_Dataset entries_
____
(** * PaperChartBackend: the streaming decoder of [services/aiService.js]

    A shallow embedding of [AIService]: the brace scanner of
    [processStreamBuffer], [JSON.parse], [extractContentFromJSON],
    [tryParseCompleteJSON], the generic walk of [processCompleteResponse],
    the [data] and [end] handlers of [streamGenerateContent] and the
    calls of [handleImageData] that nobody awaits; then the properties of
    the decoder that the specification states.

    JavaScript strings are sequences of UTF-16 code units; a code unit is
    an [N].  A chunk of the stream is a buffer of bytes; the [data]
    handler of the session takes the string [chunk.toString()] returns,
    which [Utf8.toString] computes from the bytes.  The recursive
    conversions and walks are taken to find the call stack they need:
    the statements that depend on it bound the nesting of the value.
    Numbers
    are IEEE-754 doubles, kept exactly as a sign, a mantissa and a binary
    exponent, so that truthiness, comparison and printing are computed
    with integer arithmetic only.  Exceptions are values of a completion
    type.  What the service cannot decide stays with the environment:
    the keys [uuidv4] makes, whether [cacheService.saveImage] succeeds,
    and the turn of the event loop at which a pending call ends.  The
    events handed to [onChunk] are kept without their timestamps. *)

From Stdlib Require Import List ZArith NArith Bool Lia String Ascii Arith Permutation.
Import ListNotations.

Set Implicit Arguments.
Set Warnings "-register-all".

(** ** JavaScript strings *)

Module JsString.

Definition code_unit := N.
Definition jsstring := list code_unit.

(** Literals: a Rocq string read as code units, where an apostrophe
    stands for the double quote (code unit 34). *)
Definition unit_of_ascii (a : ascii) : code_unit :=
  let n := N_of_ascii a in if N.eqb n 39 then 34%N else n.

Definition lit (s : string) : jsstring :=
  List.map unit_of_ascii (list_ascii_of_string s).

Fixpoint eqb (a b : jsstring) : bool :=
  match a, b with
  | [], [] => true
  | x :: a', y :: b' => N.eqb x y && eqb a' b'
  | _, _ => false
  end.

(** [String.prototype.indexOf(ch)] for a one-unit needle; [None] is -1. *)
Fixpoint indexOf (c : code_unit) (s : jsstring) : option nat :=
  match s with
  | [] => None
  | x :: s' =>
      if N.eqb x c then Some 0
      else match indexOf c s' with Some i => Some (S i) | None => None end
  end.

(** [String.prototype.lastIndexOf(ch)]. *)
Fixpoint lastIndexOf (c : code_unit) (s : jsstring) : option nat :=
  match s with
  | [] => None
  | x :: s' =>
      match lastIndexOf c s' with
      | Some i => Some (S i)
      | None => if N.eqb x c then Some 0 else None
      end
  end.

(** [s.substring(i, j)] for [i <= j]; [s.substring(i)] is [skipn i s]. *)
Definition substring (i j : nat) (s : jsstring) : jsstring :=
  firstn (j - i) (skipn i s).

(** WhiteSpace and LineTerminator code units, the set [trim] strips. *)
Definition is_space (c : code_unit) : bool :=
  ((9 <=? c) && (c <=? 13) || (c =? 32) || (c =? 160) || (c =? 5760)
   || ((8192 <=? c) && (c <=? 8202)) || (c =? 8232) || (c =? 8233)
   || (c =? 8239) || (c =? 8287) || (c =? 12288) || (c =? 65279))%N.

Fixpoint trimStart (s : jsstring) : jsstring :=
  match s with
  | c :: s' => if is_space c then trimStart s' else s
  | [] => []
  end.

Definition trimEnd (s : jsstring) : jsstring := rev (trimStart (rev s)).

Definition trim (s : jsstring) : jsstring := trimEnd (trimStart s).

(** [s.startsWith(p)]. *)
Fixpoint startsWith (p s : jsstring) : bool :=
  match p, s with
  | [], _ => true
  | x :: p', y :: s' => N.eqb x y && startsWith p' s'
  | _ :: _, [] => false
  end.

(** The iteration of a string by [for ... of]: one string per code
    point, a surrogate pair staying together. *)
Definition is_high (c : code_unit) : bool := ((55296 <=? c) && (c <=? 56319))%N.
Definition is_low (c : code_unit) : bool := ((56320 <=? c) && (c <=? 57343))%N.

Fixpoint code_points (s : jsstring) : list jsstring :=
  match s with
  | [] => []
  | c :: s' =>
      match s' with
      | d :: s'' =>
          if is_high c && is_low d
          then [c; d] :: match code_points s' with _ :: r => r | [] => [] end
          else [c] :: code_points s'
      | [] => [[c]]
      end
  end.

(** Decimal digits of a natural number, most significant first. *)
Fixpoint digits_fuel (fuel : nat) (n : N) (acc : jsstring) : jsstring :=
  match fuel with
  | O => acc
  | S f =>
      let acc' := (48 + n mod 10)%N :: acc in
      if (n / 10 =? 0)%N then acc' else digits_fuel f (n / 10)%N acc'
  end.

Definition digits (n : N) : jsstring :=
  digits_fuel (S (N.to_nat (N.log2 n))) n [].

End JsString.
Import JsString.

(** ** Buffers and [Buffer.prototype.toString]

    A chunk of the response stream is a [Buffer]; [chunk.toString()]
    decodes its bytes as UTF-8, alone, whatever the chunks before and
    after it hold.  An ill-formed sequence decodes to U+FFFD, one for
    each maximal part of it that starts a well-formed sequence, and so
    does a sequence the end of the buffer cuts short. *)

Module Utf8.

Local Open Scope N_scope.

(** A sequence that has started: the code point so far, the number of
    continuation bytes still to come, and the range the next one must
    lie in. *)
Record pending := {
  code_point : N;
  needed : nat;
  lower : N;
  upper : N
}.

Definition replacement : code_unit := 65533.

(** The code units of a code point: itself, or a surrogate pair. *)
Definition units (cp : N) : jsstring :=
  if cp <? 65536 then [cp]
  else [55296 + (cp - 65536) / 1024; 56320 + (cp - 65536) mod 1024].

(** A byte met while no sequence is pending: what it emits and the
    sequence it starts. *)
Definition lead (b : N) : jsstring * option pending :=
  if b <=? 127 then ([b], None)
  else if (194 <=? b) && (b <=? 223) then
    ([], Some {| code_point := N.land b 31; needed := 1; lower := 128; upper := 191 |})
  else if (224 <=? b) && (b <=? 239) then
    ([], Some {| code_point := N.land b 15; needed := 2;
                 lower := if b =? 224 then 160 else 128;
                 upper := if b =? 237 then 159 else 191 |})
  else if (240 <=? b) && (b <=? 244) then
    ([], Some {| code_point := N.land b 7; needed := 3;
                 lower := if b =? 240 then 144 else 128;
                 upper := if b =? 244 then 143 else 191 |})
  else ([replacement], None).

(** One byte.  A byte that cannot continue the pending sequence ends it
    with U+FFFD and is then read as a first byte. *)
Definition step (st : option pending) (b : N) : jsstring * option pending :=
  match st with
  | None => lead b
  | Some p =>
      if (lower p <=? b) && (b <=? upper p) then
        let cp := N.lor (N.shiftl (code_point p) 6) (N.land b 63) in
        match needed p with
        | S (S n) =>
            ([], Some {| code_point := cp; needed := S n; lower := 128; upper := 191 |})
        | _ => (units cp, None)
        end
      else
        let (out, st') := lead b in (replacement :: out, st')
  end.

Fixpoint run (st : option pending) (bs : list Byte.byte) : jsstring * option pending :=
  match bs with
  | [] => ([], st)
  | b :: bs' =>
      let (out, st') := step st (Byte.to_N b) in
      let (out', st'') := run st' bs' in
      (out ++ out', st'')
  end.

(** The end of the buffer. *)
Definition flush (st : option pending) : jsstring :=
  match st with
  | None => []
  | Some _ => [replacement]
  end.

(** [buf.toString()] *)
Definition toString (buf : list Byte.byte) : jsstring :=
  let (out, st) := run None buf in out ++ flush st.

End Utf8.

(** ** Numbers: IEEE-754 binary64 with exact integer arithmetic *)

Module Float64.

(** A finite double is [(-1)^neg * m * 2^e] with [m < 2^53],
    [-1074 <= e <= 971], and [2^52 <= m] unless [e = -1074]. *)
Inductive float64 :=
| Finite (neg : bool) (m : N) (e : Z)
| Infinite (neg : bool)
| NaN.

Definition zero (neg : bool) : float64 := Finite neg 0 (-1074).

Local Open Scope Z_scope.

(** floor (log2 (p / q)) for positive [p], [q]. *)
Definition ilog2_ratio (p q : Z) : Z :=
  let k := Z.log2 p - Z.log2 q in
  let ge := if 0 <=? k then q * 2 ^ k <=? p else q <=? p * 2 ^ (- k) in
  if ge then k else k - 1.

(** Round the positive rational [p / q] to the nearest double, ties to
    even (the rounding of every numeric literal). *)
Definition round_ratio (neg : bool) (p q : Z) : float64 :=
  let k := ilog2_ratio p q in
  let e := Z.max (k - 52) (-1074) in
  let num := if 0 <=? e then p else p * 2 ^ (- e) in
  let den := if 0 <=? e then q * 2 ^ e else q in
  let m0 := num / den in
  let r := num mod den in
  let m := if 2 * r <? den then m0
           else if den <? 2 * r then m0 + 1
           else if Z.even m0 then m0 else m0 + 1 in
  let '(m', e') := if m =? 2 ^ 53 then (2 ^ 52, e + 1) else (m, e) in
  if 971 <? e' then Infinite neg else Finite neg (Z.to_N m') e'.

(** The double nearest to [d * 10^x].  The two guards only avoid
    computing powers of ten far outside the range of doubles. *)
Definition of_decimal (neg : bool) (d : N) (x : Z) : float64 :=
  if (d =? 0)%N then zero neg
  else if 400 <? x then Infinite neg
  else if x + Z.of_N (N.log2 d) + 1 <? -330 then zero neg
  else if 0 <=? x then round_ratio neg (Z.of_N d * 10 ^ x) 1
       else round_ratio neg (Z.of_N d) (10 ^ (- x)).

Definition of_N (n : N) : float64 := of_decimal false n 0.

(** ToBoolean of a number: false for +0, -0 and NaN. *)
Definition truthy (x : float64) : bool :=
  match x with
  | Finite _ m _ => negb (m =? 0)%N
  | Infinite _ => true
  | NaN => false
  end.

(** [x > 0]. *)
Definition gt_zero (x : float64) : bool :=
  match x with
  | Finite neg m _ => negb neg && negb (m =? 0)%N
  | Infinite neg => negb neg
  | NaN => false
  end.

(** *** Number::toString (radix 10) *)

(** The least [n] with [p / q < 10^n], searched upwards from an
    underestimate obtained from the binary logarithm. *)
Fixpoint search_up (fuel : nat) (p q n : Z) : Z :=
  match fuel with
  | O => n
  | S f =>
      let below := if 0 <=? n then p <? q * 10 ^ n else p * 10 ^ (- n) <? q in
      if below then n else search_up f p q (n + 1)
  end.

Definition decimal_exponent (p q : Z) : Z :=
  let k := ilog2_ratio p q in
  search_up 8 p q (k * 30102 / 100000 - 2).

Definition same (x y : float64) : bool :=
  match x, y with
  | Finite a m e, Finite b m' e' => Bool.eqb a b && (m =? m')%N && (e =? e')
  | Infinite a, Infinite b => Bool.eqb a b
  | _, _ => false
  end.

(** For [k] digits: the [k]-digit integers just below and above
    [p/q / 10^(n-k)] that read back as the same double, the closer one
    first (the even one on a tie). *)
Definition candidate (m : N) (e : Z) (p q n k : Z) : option Z :=
  let sc := n - k in
  let num := if 0 <=? sc then p else p * 10 ^ (- sc) in
  let den := if 0 <=? sc then q * 10 ^ sc else q in
  let lo := num / den in
  let r := num mod den in
  let ok s := (0 <? s) && same (of_decimal false (Z.to_N s) sc) (Finite false m e) in
  let lo_first := (2 * r <? den) || ((2 * r =? den) && Z.even lo) in
  match ok lo, ok (lo + 1) with
  | true, true => Some (if lo_first then lo else lo + 1)
  | true, false => Some lo
  | false, true => Some (lo + 1)
  | false, false => None
  end.

Fixpoint shortest (fuel : nat) (m : N) (e : Z) (p q n k : Z) : Z * Z :=
  match fuel with
  | O => (0, k)
  | S f =>
      match candidate m e p q n k with
      | Some s => (s, k)
      | None => shortest f m e p q n (k + 1)
      end
  end.

(** The digits [s] (not divisible by ten unless a single digit) and the
    exponent [n] such that the number prints as [0.s * 10^n]. *)
Definition digits_and_exponent (m : N) (e : Z) : N * Z :=
  let p := if 0 <=? e then Z.of_N m * 2 ^ e else Z.of_N m in
  let q := if 0 <=? e then 1 else 2 ^ (- e) in
  let n := decimal_exponent p q in
  let '(s, k) := shortest 17 m e p q n 1 in
  if s =? 10 ^ k then (1%N, n + 1) else (Z.to_N s, n).

Definition exponent_part (x : Z) : jsstring :=
  101%N :: (if 0 <=? x then 43%N else 45%N) :: digits (Z.to_N (Z.abs x)).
____
_Directions_
The reply should consist solely of the lines above from the one that has "[tryParseCompleteJSON], the generic" through the one that has "(** [String.prototype.indexOf(ch)] for", reproduced exactly.

_Written reply_
    [tryParseCompleteJSON], the generic walk of [processCompleteResponse],
    the [data] and [end] handlers of [streamGenerateContent] and the
    calls of [handleImageData] that nobody awaits; then the properties of
    the decoder that the specification states.

    JavaScript strings are sequences of UTF-16 code units; a code unit is
    an [N].  A chunk of the stream is a buffer of bytes; the [data]
    handler of the session takes the string [chunk.toString()] returns,
    which [Utf8.toString] computes from the bytes.  The recursive
    conversions and walks are taken to find the call stack they need:
    the statements that depend on it bound the nesting of the value.
    Numbers
    are IEEE-754 doubles, kept exactly as a sign, a mantissa and a binary
    exponent, so that truthiness, comparison and printing are computed
    with integer arithmetic only.  Exceptions are values of a completion
    type.  What the service cannot decide stays with the environment:
    the keys [uuidv4] makes, whether [cacheService.saveImage] succeeds,
    and the turn of the event loop at which a pending call ends.  The
    events handed to [onChunk] are kept without their timestamps. *)

From Stdlib Require Import List ZArith NArith Bool Lia String Ascii Arith Permutation.
Import ListNotations.

Set Implicit Arguments.
Set Warnings "-register-all".

(** ** JavaScript strings *)

Module JsString.

Definition code_unit := N.
Definition jsstring := list code_unit.

(** Literals: a Rocq string read as code units, where an apostrophe
    stands for the double quote (code unit 34). *)
Definition unit_of_ascii (a : ascii) : code_unit :=
  let n := N_of_ascii a in if N.eqb n 39 then 34%N else n.

Definition lit (s : string) : jsstring :=
  List.map unit_of_ascii (list_ascii_of_string s).

Fixpoint eqb (a b : jsstring) : bool :=
  match a, b with
  | [], [] => true
  | x :: a', y :: b' => N.eqb x y && eqb a' b'
  | _, _ => false
  end.

(** [String.prototype.indexOf(ch)] for a one-unit needle; [None] is -1. *)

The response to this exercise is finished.